● Your assignment
Copy each line below in which the string "Definition" appears.

BEGIN Task material

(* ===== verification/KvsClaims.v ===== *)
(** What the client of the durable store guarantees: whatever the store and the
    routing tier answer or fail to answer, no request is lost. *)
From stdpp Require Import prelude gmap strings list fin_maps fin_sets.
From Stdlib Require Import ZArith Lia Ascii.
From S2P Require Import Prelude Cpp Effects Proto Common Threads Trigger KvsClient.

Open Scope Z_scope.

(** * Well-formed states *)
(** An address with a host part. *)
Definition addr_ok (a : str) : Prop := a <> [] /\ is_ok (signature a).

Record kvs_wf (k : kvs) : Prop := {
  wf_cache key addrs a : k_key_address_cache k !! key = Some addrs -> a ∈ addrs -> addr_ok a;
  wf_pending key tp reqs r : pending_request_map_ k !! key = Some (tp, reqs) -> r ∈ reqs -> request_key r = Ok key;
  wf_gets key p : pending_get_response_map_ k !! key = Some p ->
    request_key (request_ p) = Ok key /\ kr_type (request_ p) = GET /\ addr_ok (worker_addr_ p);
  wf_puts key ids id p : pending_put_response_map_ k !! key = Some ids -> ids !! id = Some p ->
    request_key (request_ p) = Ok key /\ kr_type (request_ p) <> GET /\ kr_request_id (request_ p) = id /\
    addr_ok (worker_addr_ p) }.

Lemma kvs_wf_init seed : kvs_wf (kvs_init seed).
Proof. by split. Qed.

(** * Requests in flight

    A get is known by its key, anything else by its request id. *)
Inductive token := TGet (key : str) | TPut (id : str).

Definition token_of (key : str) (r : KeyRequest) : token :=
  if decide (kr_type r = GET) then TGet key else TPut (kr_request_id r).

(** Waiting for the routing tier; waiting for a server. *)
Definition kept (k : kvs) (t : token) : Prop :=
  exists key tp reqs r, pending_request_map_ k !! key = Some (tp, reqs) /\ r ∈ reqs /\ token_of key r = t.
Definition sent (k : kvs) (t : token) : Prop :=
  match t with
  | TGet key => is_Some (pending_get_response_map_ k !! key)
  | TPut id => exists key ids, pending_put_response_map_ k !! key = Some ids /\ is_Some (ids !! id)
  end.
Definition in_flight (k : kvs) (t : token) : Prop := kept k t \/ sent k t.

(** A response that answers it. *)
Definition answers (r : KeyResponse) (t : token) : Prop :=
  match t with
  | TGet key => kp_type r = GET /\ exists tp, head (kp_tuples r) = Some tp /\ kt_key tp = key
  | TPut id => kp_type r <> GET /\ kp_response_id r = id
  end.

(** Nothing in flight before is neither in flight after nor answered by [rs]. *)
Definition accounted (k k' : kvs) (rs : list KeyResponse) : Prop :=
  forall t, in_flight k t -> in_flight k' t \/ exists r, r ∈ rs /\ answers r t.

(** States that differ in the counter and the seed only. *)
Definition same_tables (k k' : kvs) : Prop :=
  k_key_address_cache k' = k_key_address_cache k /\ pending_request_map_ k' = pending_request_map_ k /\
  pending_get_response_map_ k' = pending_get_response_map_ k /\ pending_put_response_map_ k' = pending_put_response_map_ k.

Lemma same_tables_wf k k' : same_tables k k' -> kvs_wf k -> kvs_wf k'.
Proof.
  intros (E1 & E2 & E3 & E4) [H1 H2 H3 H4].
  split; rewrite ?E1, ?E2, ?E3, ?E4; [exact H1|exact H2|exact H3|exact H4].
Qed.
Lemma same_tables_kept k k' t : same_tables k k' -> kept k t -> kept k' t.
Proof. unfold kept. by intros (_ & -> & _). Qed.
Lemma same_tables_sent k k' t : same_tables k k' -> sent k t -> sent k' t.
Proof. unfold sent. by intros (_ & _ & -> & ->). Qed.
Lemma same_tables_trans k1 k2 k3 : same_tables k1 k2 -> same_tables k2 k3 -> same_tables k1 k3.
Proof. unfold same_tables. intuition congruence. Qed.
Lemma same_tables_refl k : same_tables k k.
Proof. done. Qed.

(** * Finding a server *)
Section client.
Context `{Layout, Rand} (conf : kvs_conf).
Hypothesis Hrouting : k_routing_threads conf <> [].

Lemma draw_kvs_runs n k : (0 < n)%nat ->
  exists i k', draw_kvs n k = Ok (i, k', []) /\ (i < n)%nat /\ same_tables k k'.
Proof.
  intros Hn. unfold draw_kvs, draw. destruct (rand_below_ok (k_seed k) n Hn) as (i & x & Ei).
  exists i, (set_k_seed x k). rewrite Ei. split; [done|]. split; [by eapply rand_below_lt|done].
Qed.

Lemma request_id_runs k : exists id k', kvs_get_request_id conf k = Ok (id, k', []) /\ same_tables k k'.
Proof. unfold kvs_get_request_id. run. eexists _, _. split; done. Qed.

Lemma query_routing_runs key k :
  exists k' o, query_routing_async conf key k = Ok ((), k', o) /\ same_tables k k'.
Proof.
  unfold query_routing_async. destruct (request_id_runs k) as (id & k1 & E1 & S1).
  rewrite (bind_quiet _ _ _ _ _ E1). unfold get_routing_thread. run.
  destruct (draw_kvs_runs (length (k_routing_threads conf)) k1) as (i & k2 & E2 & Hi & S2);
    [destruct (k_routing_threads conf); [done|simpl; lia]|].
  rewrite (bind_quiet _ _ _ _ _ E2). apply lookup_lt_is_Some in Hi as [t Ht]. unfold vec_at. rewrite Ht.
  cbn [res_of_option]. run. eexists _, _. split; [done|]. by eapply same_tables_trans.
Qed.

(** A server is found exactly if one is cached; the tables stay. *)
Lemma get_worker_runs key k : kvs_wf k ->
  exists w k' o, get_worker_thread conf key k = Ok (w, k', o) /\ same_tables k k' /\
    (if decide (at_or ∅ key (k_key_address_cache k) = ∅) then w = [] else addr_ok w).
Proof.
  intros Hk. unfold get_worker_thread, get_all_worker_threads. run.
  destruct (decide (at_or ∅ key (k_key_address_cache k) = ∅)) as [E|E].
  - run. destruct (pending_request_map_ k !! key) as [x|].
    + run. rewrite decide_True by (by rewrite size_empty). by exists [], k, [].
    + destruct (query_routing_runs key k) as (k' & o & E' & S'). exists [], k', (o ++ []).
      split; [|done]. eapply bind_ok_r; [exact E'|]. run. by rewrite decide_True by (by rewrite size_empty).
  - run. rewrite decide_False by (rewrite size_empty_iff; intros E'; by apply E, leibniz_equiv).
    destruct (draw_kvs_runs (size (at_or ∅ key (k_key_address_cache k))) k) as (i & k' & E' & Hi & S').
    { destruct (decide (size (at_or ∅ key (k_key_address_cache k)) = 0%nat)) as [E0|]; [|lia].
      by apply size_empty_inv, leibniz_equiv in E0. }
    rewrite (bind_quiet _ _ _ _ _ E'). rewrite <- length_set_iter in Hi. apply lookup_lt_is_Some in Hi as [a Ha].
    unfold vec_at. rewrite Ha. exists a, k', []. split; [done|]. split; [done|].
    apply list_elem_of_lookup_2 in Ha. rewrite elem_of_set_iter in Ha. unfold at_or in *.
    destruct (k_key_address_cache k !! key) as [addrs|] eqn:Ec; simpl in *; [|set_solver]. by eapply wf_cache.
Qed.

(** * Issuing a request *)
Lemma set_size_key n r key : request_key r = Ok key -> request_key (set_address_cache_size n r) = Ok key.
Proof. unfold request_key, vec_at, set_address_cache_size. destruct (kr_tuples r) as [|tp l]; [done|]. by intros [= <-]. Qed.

END Task material

● Written solution
Definition addr_ok (a : str) : Prop := a <> [] /\ is_ok (signature a).
Definition token_of (key : str) (r : KeyRequest) : token :=
Definition kept (k : kvs) (t : token) : Prop :=
Definition sent (k : kvs) (t : token) : Prop :=
Definition in_flight (k : kvs) (t : token) : Prop := kept k t \/ sent k t.
Definition answers (r : KeyResponse) (t : token) : Prop :=
Definition accounted (k k' : kvs) (rs : list KeyResponse) : Prop :=
Definition same_tables (k k' : kvs) : Prop :=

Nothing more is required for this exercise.